It’s been a week since the explosive (pun intended) revelation (HT Bob Owens at Pajamas Media) that “Official ATF documents as well as sources in Arizona and Washington D.C. confirm that in at least two instances in 2010, an agent of the United States government purchased Kalashnikov-pattern semi-automatic pistols from licensed federal firearms dealers with taxpayer money and delivered those weapons directly into the hands of cartel smugglers.”
Friday’s White House document dump shows “extensive communications between then-ATF Special Agent in Charge of the Phoenix office Bill Newell – who led Fast and Furious – and then-White House National Security Staffer Kevin O’Reilly. Emails indicate the two also spoke on the phone.”
Supporting Owens’s contention that “MSM Sheep (Are) Ignoring the Scandal of the Century,” various mid-afternoon Sunday searches at the Associated Press’s national web site showed that the Essential Global News Network either doesn’t believe that any of this is news, or is choosing to ignore it precisely because it is. My guess is the latter.
From Judicial Watch, on encouraging dependency (internal link in original) –
This week Oregon officials bragged that the USDA has given the state $5 million in “performance bonuses” for ensuring that people eligible for food benefits receive them and for its “swift processing of applications.” The money comes on the heels of a separate $1.5 million award from the feds for making “accurate payments of food stamp benefits to clients.”
USDA’s appropriations are obviously way too high.
Michael Barone — “Time to raise Cain to contender status.” Works for me.
Barone also astutely observes the following about the Obama v. Cain in a recent head-to-head poll: “Cain holds Obama to the lowest share of the vote, 39 percent, of any of the 10 Republicans. That may be because some black voters desert Obama when Cain is the opponent.”
Regarding Cain and electability, this is as good a time as any to remind readers that 1976 presidential election loser Gerald Ford pronounced Ronald Reagan “unelectable” in March 1980 — and that the ever-hostile AP used “Reagan’s Loser, Ford Still Says” as its headline.
Bust-a-meme, via Ann Marlowe at the Wall Street Journal — “(A Heritage Foundation) report showed that ‘low-income families are underrepresented in the military and high-income families are overrepresented.’”
Evaluation: “Alabama now has by far the strictest such law of any state.” Personal prediction: Alabama’s economy relative to other states will prosper, as has been the case in Oklahoma, which in 2007 enacted strong immigration reform laws which took effect in 2008.

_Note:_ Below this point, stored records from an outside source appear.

(** X15. From the join to the verification.  Let [handleNewUser] issue
    the challenge of a join at [now] (the member restricted and the prompt
    sent), with a token that no stored session carries, and let the runtime
    decode the link payload back to that token, print numbers without [_]
    and read them back.  Then the [/start] text of the link, sent by the
    member no later than [VERIFICATION_TIMEOUT] after the join, completes
    the verification and the member is stored as verified at that
    instant; sent later, it is rejected as expired, and sent by anyone
    else it is refused; in both cases nothing is written. *)
Theorem issued_link_verifies_in_time
    (base64Decode : string -> string) (parseInt : string -> option Z)
    (numberToString : Z -> string) (now now' : Z) (config : TaxConfig.t)
    (member : Member) (groupId promptId : Z) (st : Store)
    (encoded : string) :
  encoded <> ""%string ->
  split " " encoded = [encoded] ->
  base64Decode encoded
  = verificationToken numberToString (id member) groupId now ->
  (forall n, split "_" (numberToString n) = [numberToString n]) ->
  parseInt (numberToString (id member)) = Some (id member) ->
  parseInt (numberToString groupId) = Some groupId ->
  (forall s, s ∈ sessions st ->
     Session.verificationCode s
     <> verificationToken numberToString (id member) groupId now) ->
  let st1 := handleNewUser numberToString now true (Some groupId) member
               promptId st in
  let start := handleVerificationStart base64Decode parseInt now' config true
  in
  (now' <= now + VERIFICATION_TIMEOUT ->
   exists welcomePoints v,
     (start (Some (id member)) ("/start verify_" ++ encoded)%string st1).1
     = Processed (VerificationComplete welcomePoints)
     /\ users (start (Some (id member)) ("/start verify_" ++ encoded)%string st1).2
          !! id member = Some v
     /\ User.isVerified v = true
     /\ User.verificationDate v = Some now')
  /\ (now + VERIFICATION_TIMEOUT < now' ->
      start (Some (id member)) ("/start verify_" ++ encoded)%string st1
      = (Processed InvalidOrExpired, st1))
  /\ (forall other, other <> Some (id member) ->
      start other ("/start verify_" ++ encoded)%string st1
      = (Processed NotForYou, st1)).
Proof.
  intros Hnonempty Hns Hdecode Hprint Hreadu Hreadg Hfresh st1 start.
  set (code := verificationToken numberToString (id member) groupId now)
    in *.
  set (session := Session.mk (id member) groupId code false
                    (now + VERIFICATION_TIMEOUT) (Some promptId)).
  assert (Hparts : split "_" (base64Decode encoded)
                   = [numberToString (id member); numberToString groupId;
                      numberToString now]).
  { rewrite Hdecode. unfold code, verificationToken.
    change (split "_"
              (numberToString (id member)
               ++ String "_" (numberToString groupId
                              ++ String "_" (numberToString now)))
            = [numberToString (id member); numberToString groupId;
               numberToString now]).
    rewrite (split_app_sep "_" _ _ (Hprint (id member))).
    rewrite (split_app_sep "_" _ _ (Hprint groupId)).
    by rewrite Hprint. }
  assert (Hfind : findSession (id member) groupId (base64Decode encoded)
                    (sessions st1)
                  = Some (length (sessions st), session)).
  { unfold findSession, st1, handleNewUser. cbn [negb sessions].
    rewrite Hdecode. fold code. fold session.
    rewrite list_find_app_r.
    - cbn. rewrite decide_True by done. cbn. repeat f_equal; lia.
    - apply list_find_None, Forall_forall.
      intros s Hs (_ & _ & Hc & _). by apply (Hfresh s). }
  assert (Hrun : forall responder,
    start responder ("/start verify_" ++ encoded)%string st1
    = (Processed
         (processVerification base64Decode parseInt now' config true
            responder encoded st1).1,
       (processVerification base64Decode parseInt now' config true
          responder encoded st1).2)).
  { intros responder. by apply handleVerificationStart_link. }
  assert (Hchain := processVerification_accepts base64Decode parseInt now'
            config (Some (id member)) encoded st1 (id member) groupId
            (length (sessions st)) session Hnonempty).
  rewrite Hparts in Hchain.
  specialize (Hchain ltac:(cbn; lia) Hreadu Hreadg eq_refl Hfind).
  cbn [Session.expiresAt session] in Hchain.
  split; [|split].
  - intros Hintime. apply Z.ltb_ge in Hintime.
    rewrite Hrun, Hchain, Hintime. cbn [fst snd users].
    assert (Hstored : exists u, users st1 !! id member = Some u).
    { unfold st1, handleNewUser, upsertUser. cbn [negb users].
      destruct (users st !! id member); rewrite lookup_insert_eq; eauto. }
    destruct Hstored as [u ->].
    unfold awardWelcomeBonus. rewrite lookup_insert_eq.
    destruct (TaxConfig.enableWelcomeBonus config); cbn [negb fst snd].
    + eexists _, _. split; [reflexivity|]. unfold save.
      rewrite lookup_insert_eq. split; [reflexivity|]. by split.
    + eexists _, _. split; [reflexivity|].
      rewrite lookup_insert_eq. split; [reflexivity|]. by split.
  - intros Hlate. apply Z.ltb_lt in Hlate.
    by rewrite Hrun, Hchain, Hlate.
  - intros other Hother. rewrite Hrun. unfold processVerification.
    apply String.eqb_neq in Hnonempty. rewrite Hnonempty, Hparts.
    cbn [length Nat.ltb Nat.leb nth]. rewrite Hreadu, Hreadg.
    by rewrite bool_decide_eq_false_2.
Qed.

Oklahoma’s economy has been more resilient, resisting downward pressures more successfully during the recession and progressing towards recovery more quickly after it was officially over. Job growth in the Sooner State didn’t start crashing until the beginning of 2009, while the rest of the country started cratering at least six months before that. From June 2008 through August 2011, seasonally adjusted U.S. employment per the Establishment Survey fell by over 6.1 million, or almost 4.5%; Oklahoma’s decline during the same period was only 1.4%.
More recently and more positively, in the past 12 months (through August), Oklahoma has added jobs at a much faster rate (42,700, or 2.80% employment growth) than the rest of the country (1.259 million, or 0.97%).
Oh, I almost forgot: While the seasonally adjusted national unemployment rate in August was 9.1%, Oklahoma’s was 5.6%. Only four far smaller states had lower unemployment rates than the Sooner State.
Make our day, Ted – The Cleveland Plain Dealer reports that former Ohio Governor Ted Strickland is considering a 2014 rematch against John Kasich.
That ought to be a hoot: Ted stood by for four years as 400,000 jobs disappeared in Ohio and begged (and got) U.S. government bailouts in the form of “stimulus.” Under Kasich, Ohio has picked up 80,000 seasonally adjusted jobs in eight months and balanced the budget without tax increases.
Here’s a draft Strickland campaign slogan: “I’ll undo everything John did.”
At Reuters (“U.S. CEOs’ View of Economy Deteriorating”) — “A quarterly survey by the Business Roundtable found that 24 percent of CEOs expected to cut jobs in the U.S. over the next six months, more than double the 11 percent who had forecasted that in the second quarter.”
The big boys tend not to hire much during recoveries anyway, but the percentage planning cuts is alarming. Combine that with small businesses confidence, which is in the tank, and things don’t look good at all.